L'ex presidente della Serbia e il presidente del Partito Socialdemocratico Boris Tadic ha detto che non avrebbe firmato la proposta franco-tedesca. Ha sottolineato che la più grande assurdità è che il governo di Alexander Vuciqi ha perso il Kosovo in pace. Traduzione: La responsabilità di questo governo per la posizione della Serbia oggi nel contesto della risoluzione del problema del Kosovo è [...]
La responsabilità di questo governo per la posizione della Serbia oggi nel contesto della risoluzione del problema del Kosovo è grande, e dato che le stesse opzioni sono state al potere negli anni '90, naturalmente possiamo parlare di responsabilità storiche. Naturalmente, tengo a mente che la più grande responsabilità storica è quella di coloro che sono stati in grado di decidere sulla questione prima del 1990 ' s, soprattutto prima della Costituzione del 1974. Durante gli anni '90 la Serbia ha perso il Kosovo in guerra, ed è assurdo che abbia perso negli ultimi dieci anni e in pace, Tadic ha detto a Nova.
Tadic ha detto che non avrebbe firmato la proposta franco-tedesca.
Sarebbe irresponsabile per me rispondere chiaramente a questa domanda, mentre ancora non sappiamo il testo finale che sarà offerto per la firma. Quello che ho visto finora e quello che è apparso in pubblico, non firmerei. E a differenza di altri, non dico questo demaginativamente, ma rimango con la mia parte dietro, perché ho rifiutato di firmare ciò che è stato poi firmato da questo governo come l'Accordo di Bruxelles
Secondo lui, se Sabria accetta questa proposta, sarà difficile prevenire l'adesione dell'ONU del Kosovo.
Se un accordo è firmato nell'ambito di discussione oggi in ambienti pubblici e internazionali, sarà molto più difficile. Quasi impossibile. Questo governo, oggi, è chiaro, deve essere consapevole delle richieste che saranno poste in Serbia per almeno qualche mese e non ha fatto nulla per impedirlo. Vi ricordo che anche a settembre all'Assemblea Generale delle Nazioni Unite, Vuciq non ha detto una volta nel suo discorso che l'adesione del Kosovo all'ONU è inaccettabile per la Serbia.
E questo era assolutamente necessario, perché sapeva da allora che tale appartenenza sarebbe stata decisa come un requisito nella proposta “pesa È senza dubbio che questo governo ha accettato una posizione passiva in circostanze storiche in cui è stato in grado di fare una svolta con politica attiva, lobby e una forte offensiva diplomatica”.
Ha anche detto se firmare questa proposta potrebbe porre fine alla vita politica di Alexander Vuciqi in Serbia.
In questo senso, non tutti i sensi di colpa possono essere gettati via, perché non è realistico aspettarsi che Vuciq si sostituisca. Egli è forte come l'opposizione ed è manipolatore come i cittadini accettano di essere manipolati. Ed è per questo che dobbiamo affrontare noi stessi, non Vuchy.

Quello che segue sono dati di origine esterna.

Definition policy_permits (self : DestPolicy) (protocol : Z) (dst : Ipv4Addr)
  (dst_port : option Z) : outcome (DestPolicy * bool) :=
  if bool_decide (mode self = Off) then Ret (self, true) else
  let* unlisted := classify self protocol dst dst_port in
  match unlisted with
  | None => Ret (self, true)
  | Some u =>
      let self := self <| counters ::= fun c => count_unlisted c protocol u |> in
      let self := tally self protocol dst dst_port u in
      if bool_decide (mode self = Enforce)
      then Ret (self <| counters ::= fun c => c <| dropped ::= incr |> |>, false)
      else Ret (self, true)
  end.

(** The texts of [build]. *)
Definition note_unreadable (path error : str) : str :=
  lit "cannot read " ++ path ++ lit ": " ++ error ++ lit "; using the built-in list".
Definition note_invalid (path : str) (n : nat) : str :=
  path ++ lit ": skipped " ++ show_dec (Z.of_nat n) ++ lit " unreadable lines".
Definition note_incomplete (path : str) : str :=
  path ++ lit " needs prefixes for both UDP and TCP; using the built-in list".
Definition refused_text : str :=
  lit "enforce needs a readable RELAY_DEST_ALLOWLIST_FILE covering UDP and TCP. The built-in list has no CloudFront ranges, so enforcing it would cut Route Assist".

(** The first half of [build]: the notes, and the list if it is usable.
    The contents are the text of the file or the text of the I/O error. *)
Definition load_allowlist (file : option (str * (str + str)))
  : list str * option (str * Allowlist) :=
  match file with
  | None => ([], None)
  | Some (path, inr error) => ([note_unreadable path error], None)
  | Some (path, inl text) =>
      let list := parse_allowlist text in
      let notes :=
        if (0 <? invalid_lines list)%nat then [note_invalid path (invalid_lines list)] else [] in
      if (length (al_udp list) =? 0)%nat || (length (al_tcp list) =? 0)%nat
      then (notes ++ [note_incomplete path], None)
      else (notes, Some (path, list))
  end.

(** [DestPolicy::build]. *)
Definition build (requested : Mode) (file : option (str * (str + str))) (ports : list Z)
  : DestPolicy :=
  let '(notes, loaded) := load_allowlist file in
  let refused := bool_decide (requested = Enforce) && negb (bool_decide (is_Some loaded)) in
  let mode := if refused then Observe else requested in
  let enforce_refused := if refused then Some refused_text else None in
  let roblox := omap (fun cidr => Nets.parse (lit cidr)) BUILT_IN_ROBLOX in
  let '(source, udp, tcp) :=
    match loaded with
    | Some (path, list) => (path, al_udp list, al_tcp list)
    | None => (lit "built-in", roblox, roblox)
    end in
  MkPolicy mode enforce_refused notes source (NetSets.new udp) (NetSets.new tcp) ports
    SAMPLE_EVERY (MkCounters 0 0 0 0) 0 (MkTally ∅ ∅ 0).

(** The lists of [snapshot]: sampled entries, busiest first, the first
    [SNAPSHOT_TOP].  The order is on (samples, protocol, network)
    descending. *)
Definition busier (a b : Z * Z * Z) : Prop :=
  let '(s1, p1, n1) := a in let '(s2, p2, n2) := b in
  s2 < s1 \/ (s1 = s2 /\ (p2 < p1 \/ (p1 = p2 /\ n2 <= n1))).

#[export] Instance busier_dec : RelDecision busier.
Proof. intros [[s1 p1] n1] [[s2 p2] n2]. unfold busier. solve_decision. Defined.

Definition snapshot_networks (t : Tally) : list (Z * Z * Z) :=
  take SNAPSHOT_TOP
    (merge_sort busier
       (List.map (fun e => (e.2, e.1.1, e.1.2)) (map_to_list (networks t)))).

(* ------------------------------------------------------------------ *)
(** ** The binary search *)

Lemma partition_loop_returns {A} fuel (l : list A) pred low sz :
  (1 <= sz <= fuel)%nat -> (low + sz <= length l)%nat ->
  returns (partition_loop fuel l pred low sz) (fun r => r < length l)%nat.
Proof.
  revert low sz. induction fuel as [|fuel IH]; intros low sz Hs Hl; [lia|].
  cbn [partition_loop]. destruct (Nat.ltb_spec 1 sz) as [H1|H1]; [|cbn; lia].
  assert (0 < sz / 2 < sz)%nat as Hh
    by (split; [apply Nat.div_str_pos; lia | apply Nat.div_lt; lia]).
  ostep. ostep. destruct (pred b); apply IH; lia.
Qed.

(** [partition_point] never indexes out of range, partitioned or not. *)
Lemma partition_point_returns {A} (l : list A) pred :
  returns (partition_point l pred) (fun r => r <= length l)%nat.
Proof.
  destruct l as [|x l]; [cbn; lia|]. unfold partition_point. ostep.
  eapply returns_mono; [apply partition_loop_returns; cbn [length]; lia|].
  cbn beta. intros r Hr. ostep. ostep. destruct (pred b); cbn in *; lia.
Qed.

Non sorprende che oggi, secondo il modello della propaganda Vuciqi, alcuni leader dell'opposizione egualino il sostegno a questo accordo con l'integrazione europea. È una frode diretta dei cittadini, che solo Vuchy beneficia. Dopo queste elezioni, purtroppo, è chiaro che con alcuni di loro, non è un errore inconscio dall'ignoranza, ma una cooperazione consapevole con il regime. Proprio come Vucinqi è servili per l'Occidente per la questione del Kosovo, questi leader sono altrettanto servili per Vuciqi e questa è la trappola in cui la società serba si trova nell'ultimo decennio
Anche Tadic ha detto che è chiaro che nessuno minaccia la Serbia con sanzioni e isolamento.
Siamo arrivati perché era solo questione di tempo in cui quella tragica menzogna sarebbe emersa che in questo governo la Serbia “non si pieghi in” e che “ha riguadagnato la sua reputazione nel mondo Naturalmente, è stato dimostrato che tutte quelle voci pluriennali, dove il presidente si dichiara un lupo, e quelle progressiste sono i suoi lupi, erano false. Un giorno il lupo viene dichiarato, il giorno dopo dice apertamente che è impotente e si lamenta che la Serbia durante il suo mandato ha dato tutto e non ha ricevuto nulla. Tuttavia, è certo che nessuno sta minacciando la Serbia con sanzioni e isolamento, e questa è una frode intenzionale dei cittadini per giustificare le prossime mosse, che è stata confermata dagli ambasciatori dei paesi che partecipano alla stesura della proposta di”.